El presidente de Estados Unidos, Donald Trump, emitió una advertencia sin precedentes al amenazar con «volar» Omán. Esta severa declaración rompe la doctrina histórica de protección hacia los aliados de Washington, marcando la primera vez que se lanza una amenaza de ataque militar contra un Estado miembro del Consejo de Cooperación del Golfo (CCG), un bloque de monarquías árabes estrechamente aliadas con la superpotencia norteamericana.
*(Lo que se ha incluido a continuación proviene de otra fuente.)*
Lemma HSet_absent key pairs s :
  StoreInv s → maxMemoryEnabled s = false → lookupKey s key = None → pairs ≠ [] →
  ∃ n s', HSet key pairs s = (Ok (n, []), s') ∧ Stores key (CHash (hashUpd ∅ pairs)) 0 s s'.
Proof.
  intros Hs Hp Hk Hne. pose proof (Foot_HSet key pairs) as Hf. unfold HSet in *. destruct (Z.eqb_spec (zlen pairs) 0) as [Hz|_]; [by destruct pairs|].
  eexists. eapply addTo_absent; [done..|]. intros stamp. destruct (newHashValueForPairs_spec stamp pairs 0) as (Hk0 & Hw & Ha & He & _). split_and!.
  - apply GoodHash; [done|done|]. rewrite Ha. apply hashUpd_nonempty. by right.
  - rewrite hashLen_spec by done. by rewrite Ha.
  - intros now. rewrite contentOf_touch. unfold contentOf. by rewrite Hk0, Ha, He.
Qed.

Lemma SAdd_absent key members s :
  StoreInv s → maxMemoryEnabled s = false → lookupKey s key = None → members ≠ [] →
  ∃ n s', SAdd key members s = (Ok (n, []), s') ∧ Stores key (CSet (list_to_set members)) 0 s s'.
Proof.
  intros Hs Hp Hk Hne. pose proof (Foot_SAdd key members) as Hf. unfold SAdd in *. destruct (Z.eqb_spec (zlen members) 0) as [Hz|_]; [by destruct members|].
  eexists. eapply addTo_absent; [done..|]. intros stamp. destruct (newSetValueForMembers_spec stamp members 0) as (Hk0 & Hw & Ha & He & _). split_and!.
  - apply GoodSet; [done|done|]. rewrite Ha. destruct members; [done|set_solver].
  - rewrite setLen_spec by done. by rewrite Ha.
  - intros now. rewrite contentOf_touch. unfold contentOf. by rewrite Hk0, Ha, He.
Qed.
(* ===== verification/EventLoop.v ===== *)
(** * The event loop

    Models [internal/server/eventloop.go]: one goroutine drives every connection
    from readiness events; other goroutines hand it pushes and close requests.

    A connection object is shared: the loop's table, the push queue and the close
    queue point at it, so objects live in [objs] under the client's number, and
    descriptors, which the system reuses, only in [conns].  What the system
    answers to a read, a write, an accept or a poller call comes from [sys]; past
    the end of a list a read finds nothing, a write takes everything, an accept
    finds nothing and a poller call succeeds.  The recovery from a panic and log
    lines are not modelled. *)

From S2P Require Import Prelude Strconv Resp RespDecode ConnMachine.

Definition eventLoopReadChunk : Z := 64 * 1024.
Definition eventLoopReadBudget : Z := 1048576.
Definition eventLoopOutputHighWater : Z := 1048576.

Record pollEvent := mkPollEvent { evFd : nat; readable : bool; writable : bool }.

(** ** The system *)

Inductive readOutcome := ReadData (data : bytes) | ReadEnd | ReadAgain | ReadInterrupted | ReadFailed (code : Z).
Inductive writeOutcome := Wrote (n : nat) | WriteInterrupted | WriteAgain | WriteFailed (code : Z).
Inductive acceptOutcome := Accepted (addr : bytes) (nonblocking : bool) | AcceptAgain | AcceptRetry | AcceptExhausted | AcceptFailed (code : Z).
#[global] Instance kqueue_laws : PollerLaws kqueuePoller.
Proof.
  split; cbn [pl_Add pl_Set pl_Remove pl_interest kqueue_poller].
  - apply kqueue_Set_done.
  - intros fd p p' Hi. unfold kqueue_Add, kqueue_change. destruct (hd None (kqFaults p)) as [code|]; [done|]. intros [= <-].
    unfold kqInterest in *. cbn [kqFilters]. injection Hi as _ Hw. rewrite bool_decide_eq_true_2 by set_solver. f_equal.
    rewrite <- Hw. apply bool_decide_ext. set_solver.
  - intros fd p p' H. eapply kqueue_Set_done, kqueue_Remove_done, H.
  - intros fd r w p fd' Hne. apply kqInterest_ext. intros f. by apply kqueue_Set_only.
  - intros fd p fd' Hne. apply kqInterest_ext. intros f. unfold kqueue_Add, kqueue_change. destruct (hd None (kqFaults p)); cbn [snd kqFilters]; set_solver.
  - intros fd p fd' Hne. apply kqInterest_ext. intros f. unfold kqueue_Remove. pose proof (setFilter_only fd EVFILT_READ false p (fd', f)) as H1.
    destruct (kqueue_setFilter fd EVFILT_READ false p) as [e1 p1]. pose proof (setFilter_only fd EVFILT_WRITE false p1 (fd', f)) as H2.
    destruct (kqueue_setFilter fd EVFILT_WRITE false p1) as [e2 p2]. cbn [snd] in *. rewrite H2 by congruence. apply H1. congruence.
Qed.

(** ** Calls *)

Inductive pollCall := CallAdd (fd : nat) | CallSet (fd : nat) (r w : bool) | CallRemove (fd : nat).
Definition callFd (c : pollCall) : nat := match c with CallAdd fd | CallSet fd _ _ | CallRemove fd => fd end.

Section Calls.
Context {P : Type} {I : Poller P}.

Definition runCall (c : pollCall) (p : P) : option errno * P :=
  match c with CallAdd fd => pl_Add fd p | CallSet fd r w => pl_Set fd r w p | CallRemove fd => pl_Remove fd p end.

(** [None] when a call reports an error. *)
Fixpoint runCalls (calls : list pollCall) (p : P) : option P :=
  match calls with
  | [] => Some p
  | c :: calls => match runCall c p with (None, p) => runCalls calls p | (Some _, _) => None end
  end.
End Calls.

(** The event loop's own account of the interest sets: [pollAdd], [pollSet] and
    [pollRemove] of [EventLoop]. *)
Definition noteCall (c : pollCall) (m : gmap nat (bool * bool)) : gmap nat (bool * bool) :=
  match c with CallAdd fd => <[fd := (true, false)]> m | CallSet fd r w => <[fd := (r, w)]> m | CallRemove fd => delete fd m end.
Definition Matches {P} `{Poller P} (m : gmap nat (bool * bool)) (p : P) : Prop :=
  ∀ fd, pl_interest p fd = default (false, false) (m !! fd).

Lemma call_matches {P} `{PollerLaws P} c m (p p' : P) :
  Matches m p → (∀ fd, c = CallAdd fd → m !! fd = None) → runCall c p = (None, p') → Matches (noteCall c m) p'.
Proof.
  intros Hm Hadd Hc fd. destruct (decide (fd = callFd c)) as [->|Hne].
  - destruct c as [fd|fd r w|fd]; cbn [callFd noteCall runCall] in *.
    + rewrite lookup_insert_eq. eapply add_watches; [|done]. rewrite Hm, (Hadd fd) by done. done.
    + rewrite lookup_insert_eq. by eapply set_watches.
    + rewrite lookup_delete_eq. by eapply remove_forgets.
  - assert (pl_interest p' fd = pl_interest p fd) as ->.
    { destruct c as [fd'|fd' r w|fd']; cbn [callFd runCall] in *; [pose proof (add_only fd' p fd Hne) as Ho|pose proof (set_only fd' r w p fd Hne) as Ho|pose proof (remove_only fd' p fd Hne) as Ho];
        by rewrite Hc in Ho. }
    rewrite Hm. destruct c as [fd'|fd' r w|fd']; cbn [callFd noteCall] in *; by rewrite ?lookup_insert_ne, ?lookup_delete_ne.
Qed.
(* ===== verification/TypeTheorems.v ===== *)
(** * Kinds are kept apart

    An operation of the store on one kind of value never reads or changes a value
    of another. *)

From S2P Require Import Prelude Strconv GoLib Float64 Resp Stream Bitmap HyperLogLog ValueObject ValueFacts.
From S2P Require Import ListWaiters Store StoreOps StoreFacts StoreMemory StoreInvariant StoreTheorems StorePlain.

Section Types.
Context {E : Env}.
Implicit Types (s : Store) (v : ValueObject).

(** The error of an operation. *)
Definition failure {A} (m : M (result storeError A)) : M (option storeError) :=
  let! r := m in ret (match r with Err e => Some e | Ok _ => None end).

Definition attempt (op : storeOp) : M (option storeError) :=
  match op with
  | OpGet key => failure (Get key)
  | OpIncrement key => failure (Increment key)
  | OpPush key values lft => failure (pushList key values lft)
  | OpLeftPop key => failure (LeftPop key)
  | OpRightPop key => failure (RightPop key)
  | OpPopN key count lft => failure (popN key count lft)
  | OpListRange key start stop => failure (ListRange key start stop)
  | OpHSet key pairs => failure (HSet key pairs)
  | OpHGet key field => failure (HGet key field)
  | OpHDel key fields => failure (HDel key fields)
  | OpHGetAll key => failure (HGetAll key)
  | OpSAdd key members => failure (SAdd key members)
  | OpSIsMember key member => failure (SIsMember key member)
  | OpSRem key members => failure (SRem key members)
  | OpSMembers key => failure (SMembers key)
  | OpZAdd key zs => failure (ZAdd key zs)
  | OpZScores key members => failure (ZScores key members)
  | OpZRange key start stop => failure (ZRange key start stop)
  | OpZRangeByScores key ranges => failure (ZRangeByScores key ranges)
  | OpXAdd key id values => failure (XAdd key id values)
  | OpXRead key id => failure (XRead key id)
  | OpSetBit key offset bit => failure (SetBit key offset bit)
  | OpGetBit key offset => failure (GetBit key offset)
  | OpBitCount key start end_ => failure (BitCount key start end_)
  | OpPFAdd key elements => failure (PFAdd key elements)
  | _ => ret None
  end.

(** The kind an operation works on, with its key; [None] for one of no kind (SET,
    DEL), of several keys (PFCOUNT), and for arguments it refuses before it looks
    at the key. *)
Definition typed (op : storeOp) : option (ValueKind * bytes) :=
  match op with
  | OpGet key | OpIncrement key | OpBitCount key _ _ | OpPFAdd key _ => Some (ValueKindString, key)
  | OpGetBit key offset => if validateBitmapOffset offset then Some (ValueKindString, key) else None
  | OpSetBit key offset bit => if validateBitmapArguments offset bit then Some (ValueKindString, key) else None
  | OpPush key values _ => if zlen values =? 0 then None else Some (ValueKindList, key)
  | OpLeftPop key | OpRightPop key | OpListRange key _ _ => Some (ValueKindList, key)
  | OpPopN key count _ => if count <? 0 then None else Some (ValueKindList, key)
  | OpHSet key pairs => if zlen pairs =? 0 then None else Some (ValueKindHash, key)
  | OpHDel key fields => if zlen fields =? 0 then None else Some (ValueKindHash, key)
  | OpHGet key _ | OpHGetAll key => Some (ValueKindHash, key)
  | OpSAdd key members | OpSRem key members => if zlen members =? 0 then None else Some (ValueKindSet, key)
  | OpSIsMember key _ | OpSMembers key => Some (ValueKindSet, key)
  | OpZAdd key zs => if zlen zs =? 0 then None else Some (ValueKindZSet, key)
  | OpZScores key members => if zlen members =? 0 then None else Some (ValueKindZSet, key)
  | OpZRangeByScores key ranges => if zlen ranges =? 0 then None else Some (ValueKindZSet, key)
  | OpZRange key _ _ => Some (ValueKindZSet, key)
  | OpXAdd key _ values => if (zlen values =? 0) || negb (zlen values mod 2 =? 0) then None else Some (ValueKindStream, key)
  | OpXRead key _ => Some (ValueKindStream, key)
  | _ => None
  end.

(** An operation that was refused and left the keyspace alone. *)
Definition Refused {A} s (r : result storeError A * Store) : Prop :=
  r.1 = Err ErrWrongType ∧ (∀ k, lookupKey r.2 k = lookupKey s k) ∧ storeWaiters r.2 = storeWaiters s.

Lemma Refused_bindR {A B} s (m : M (result storeError A)) (k : A → M (result storeError B)) : Refused s (m s) → Refused s (bindR m k s).
Proof. unfold bindR, bind. destruct (m s) as [[a|e] s']; intros (H1 & H2); [done|]. by injection H1 as ->. Qed.

Lemma Refused_failure {A} s (m : M (result storeError A)) : Refused s (m s) →
  (failure m s).1 = Some ErrWrongType ∧ (∀ k, lookupKey (failure m s).2 k = lookupKey s k) ∧ storeWaiters (failure m s).2 = storeWaiters s.
Proof. unfold failure, bind, ret. destruct (m s) as [[a|e] s']; intros (H1 & H2); [done|]. by injection H1 as ->. Qed.

Section Key.
Context s (key : bytes) v (Hv : liveValue s key = Some v).

Lemma live_lookup : lookupKey s key = Some v ∧ isExpired v (readingAt s) = false.
Proof. unfold liveValue, live in Hv. destruct (lookupKey s key) as [x|]; [|done]. destruct (isExpired x (readingAt s)) eqn:Ex; [done|]. by injection Hv as ->. Qed.

Lemma Refused_read {T} (fn : ValueObject → result storeError T) : fn v = Err ErrWrongType → Refused s (readKey key fn s).
Proof.
  intros Hf. destruct live_lookup as [Hl Hx]. unfold readKey, bind, nowMilli, gets. fold (readingAt s). change (lookupKey (tick s) key) with (lookupKey s key).
  rewrite Hl, Hx, Hf. done.
Qed.

Lemma Refused_write {T} (fn : keyWrite → M (result storeError (T * list bytes))) :
  (∀ s1, Refused s1 (fn (mkKeyWrite key (Some v) (readingAt s) (maxMemoryEnabled s)) s1)) → Refused s (writeKey key fn s).
Proof.
  intros Hf. destruct live_lookup as [Hl Hx]. unfold writeKey, bind, nowMilli, gets, prepareExistingValueLocked. fold (readingAt s).
  change (lookupKey (tick s) key) with (lookupKey s key). rewrite Hl, Hx. specialize (Hf (tick s)). change (maxMemoryEnabled (tick s)) with (maxMemoryEnabled s).
  destruct (fn _ (tick s)) as [r s1]. destruct Hf as (H1 & H2 & H3). cbn [fst snd] in *. subst r. destruct (maxMemoryEnabled s); (split; [done|split; [|]]); try done; cbn; unfold publishExpiredKeys; repeat case_match; done.
Qed.

Lemma Refused_pop {T} (take_ : list bytes → T * list bytes) : Kind v ≠ ValueKindList → Refused s (popWith key take_ s).
Proof.
  intros Hk. destruct live_lookup as [Hl Hx]. unfold popWith, bind, liveForUpdate, nowMilli. rewrite Hl. fold (readingAt s). rewrite Hx.
  unfold value_ListValue, ofKind. rewrite decide_False by done. done.
Qed.

Lemma Refused_remove remove len second : (remove v).2 = Err ErrWrongType → Refused s (removeFrom key remove len second s).
Proof.
  intros Hr. destruct live_lookup as [Hl Hx]. unfold removeFrom, nowMilli. rewrite Hl. fold (readingAt s). rewrite Hx.
  destruct (remove v) as [v' r]. cbn in Hr. subst r. done.
Qed.

Lemma Refused_add clone add fresh len : (add v).2 = Err ErrWrongType → (maxMemoryEnabled s = true → ∀ stamp, clone stamp v (ExpiresAt v) = Err ErrWrongType) →
  Refused s (addTo key clone add fresh len s).
Proof.
  intros Hr Hc. unfold addTo. apply Refused_write. intros s1. destruct (maxMemoryEnabled s); unfold bindR, bind, ret; cbn; [by rewrite Hc|]. destruct (add v) as [v' r]. cbn in Hr. by subst r.
Qed.
End Key.

(** The kind tests of the values. *)
Lemma ofKind_wrong {A} v kind (k : result storeError A) : Kind v ≠ kind → ofKind v kind k = Err ErrWrongType.
Proof. intros Hk. unfold ofKind. by rewrite decide_False. Qed.

#[local] Ltac tested Hw :=
  unfold value_StringValue, value_ListValue, value_StreamValue, hashGet, hashEntries, setContains, setMembers, zsetLen, zsetScore, zsetRangeByScore; rewrite Hw; done.
#[local] Ltac reading key Hv Hw := try apply Refused_bindR; apply (Refused_read _ key _ Hv); tested Hw.

Lemma refused_command s op kind key v : typed op = Some (kind, key) → liveValue s key = Some v → Kind v ≠ kind →
  (attempt op s).1 = Some ErrWrongType ∧ (∀ k, lookupKey (attempt op s).2 k = lookupKey s k) ∧ storeWaiters (attempt op s).2 = storeWaiters s.
Proof.
  intros Ht Hv Hk. assert (∀ T (k : result storeError T), ofKind v kind k = Err ErrWrongType) as Hw by (intros; by apply ofKind_wrong).
  destruct op as [|k| | |k|k values lft|k|k|k count lft|k start stop|k pairs|k f|k fields|k|k ms|k m|k ms|k|k zs|k ms|k start stop|k rs|k i values|k i|k o b|k o|k a b|k es| | | | | | | | | |];
    cbn [typed] in Ht; try done; try (match type of Ht with context [if ?b then _ else _] => destruct b eqn:Eb; try done end); injection Ht as <- <-; cbn [attempt]; apply Refused_failure.
  all: try (unfold Get, withStringValue, ListRange, HGet, HGetAll, SIsMember, SMembers, ZRange, XRead, GetBit, BitCount; try match goal with Ho : validateBitmapOffset _ = true |- _ => rewrite Ho end; reading k Hv Hw).
  - apply (Refused_write _ k _ Hv). intros s1. cbn. unfold value_StringValue. by rewrite Hw.
  - unfold pushList. rewrite Eb. apply Refused_bindR, (Refused_write _ k _ Hv). intros s1. cbn. unfold value_ListValue. by rewrite Hw.
  - by apply (Refused_pop _ k _ Hv).
  - by apply (Refused_pop _ k _ Hv).
  - unfold popN. rewrite Eb. by apply (Refused_pop _ k _ Hv).
  - unfold HSet. rewrite Eb. apply (Refused_add _ k _ Hv); [unfold hashSet; by rewrite bool_decide_false|intros; apply Hw].
  - unfold HDel. rewrite Eb. apply (Refused_remove _ k _ Hv). unfold hashDel. by rewrite bool_decide_false.
  - unfold SAdd. rewrite Eb. apply (Refused_add _ k _ Hv); [unfold setAdd; by rewrite bool_decide_false|intros; apply Hw].
  - unfold SRem. rewrite Eb. apply (Refused_remove _ k _ Hv). unfold setRemove. by rewrite bool_decide_false.
  - unfold ZAdd. rewrite Eb. apply (Refused_add _ k _ Hv); [unfold zsetAdd; by rewrite bool_decide_false|intros; apply Hw].
  - destruct ms as [|m ms]; [done|]. unfold ZScores. apply Refused_bindR, (Refused_read _ k _ Hv). cbn. unfold zsetScore. by rewrite Hw.
  - destruct rs as [|r rs]; [done|]. unfold ZRangeByScores. apply Refused_bindR, (Refused_read _ k _ Hv). cbn. unfold zsetRangeByScore. by rewrite Hw.
  - unfold XAdd. rewrite Eb. apply (Refused_write _ k _ Hv). intros s1. cbn. unfold value_StreamValue. by rewrite Hw.
  - unfold SetBit. rewrite Eb. apply (Refused_write _ k _ Hv). intros s1. cbn. unfold value_StringValue. by rewrite Hw.
  - apply (Refused_write _ k _ Hv). intros s1. cbn. unfold value_StringValue. by rewrite Hw.
Qed.
End Types.

(** C20: types are enforced: every operation of the store on one key that works on
    one kind of value, given a key that holds a live value of another kind, fails
    with [ErrWrongType], with or without a memory limit and whatever its other
    arguments (those it refuses unseen apart); it changes no key, evicts and removes
    none and wakes no blocked client. *)
Theorem wrong_type_refused (E : Env) s op kind key v :
  typed op = Some (kind, key) → liveValue s key = Some v → Kind v ≠ kind →
  let '(e, s') := attempt op s in
  e = Some ErrWrongType ∧ (∀ k, lookupKey s' k = lookupKey s k) ∧ storeWaiters s' = storeWaiters s.
Proof. intros Ht Hv Hk. pose proof (refused_command s op kind key v Ht Hv Hk) as H. by destruct (attempt op s). Qed.

(** A list operation on a string, under a memory limit. *)
Lemma wrong_type_refused_witness :
  let s := @runOps demoEnv (λ x, x) [OpConfigureMaxMemory 100 5; OpSet (bs "k") (bs "v") 0] NewStore in
  let '(e, s') := @attempt demoEnv (OpPush (bs "k") [bs "x"] true) s in
  e = Some ErrWrongType ∧ (∀ k, @lookupKey demoEnv s' k = @lookupKey demoEnv s k) ∧ storeWaiters s' = storeWaiters s.
Proof.
  intros s. assert (∃ v, @liveValue demoEnv s (bs "k") = Some v ∧ Kind v = ValueKindString) as (v & Hv & Hk) by (vm_compute; eexists; split; reflexivity).
  apply (wrong_type_refused demoEnv s (OpPush (bs "k") [bs "x"] true) ValueKindList (bs "k") v); [done|exact Hv|by rewrite Hk].
Defined.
La tensión surgió en respuesta a los cuestionamientos sobre las actuales negociaciones entre Omán e Irán, las cuales buscan establecer un nuevo mecanismo de gestión compartida sobre el Estrecho de Ormuz. Aunque este acuerdo en estudio no contempla el cobro de peajes, sino un modelo de control y vigilancia conjunta ante posibles conflictos, la posición geográfica de ambas naciones sobre este paso marítimo resulta vital, ya que por él transita una quinta parte de la producción de crudo a nivel mundial.
De acuerdo con fuentes diplomáticas, el arrebato del mandatario estadounidense no habría sido una declaración calculada. El enfado tendría su origen en un desdén personal hacia el ministro de Exteriores omaní, Badr bin Hamad Al Busaidi, derivado de su papel como mediador en las conversaciones entre la Casa Blanca y Teherán llevadas a cabo el pasado mes de febrero, las cuales no produjeron los resultados esperados por el gobierno de Estados Unidos.
Ante este tenso escenario, se espera que el CCG emita comunicados de condena en las próximas horas para mostrar cohesión institucional. Este patrón de diplomacia volátil recuerda a la crisis de Catar en 2017, cuando Trump apoyó inicialmente un bloqueo impulsado por Arabia Saudí para, semanas después, rectificar y estrechar lazos con el emirato. Por su parte, se prevé que el gobierno de Mascate ajuste los términos de su relación con Washington en los próximos días sin llegar a una ruptura definitiva, haciendo valer su tradicional papel como puente negociador entre Occidente y Medio Oriente.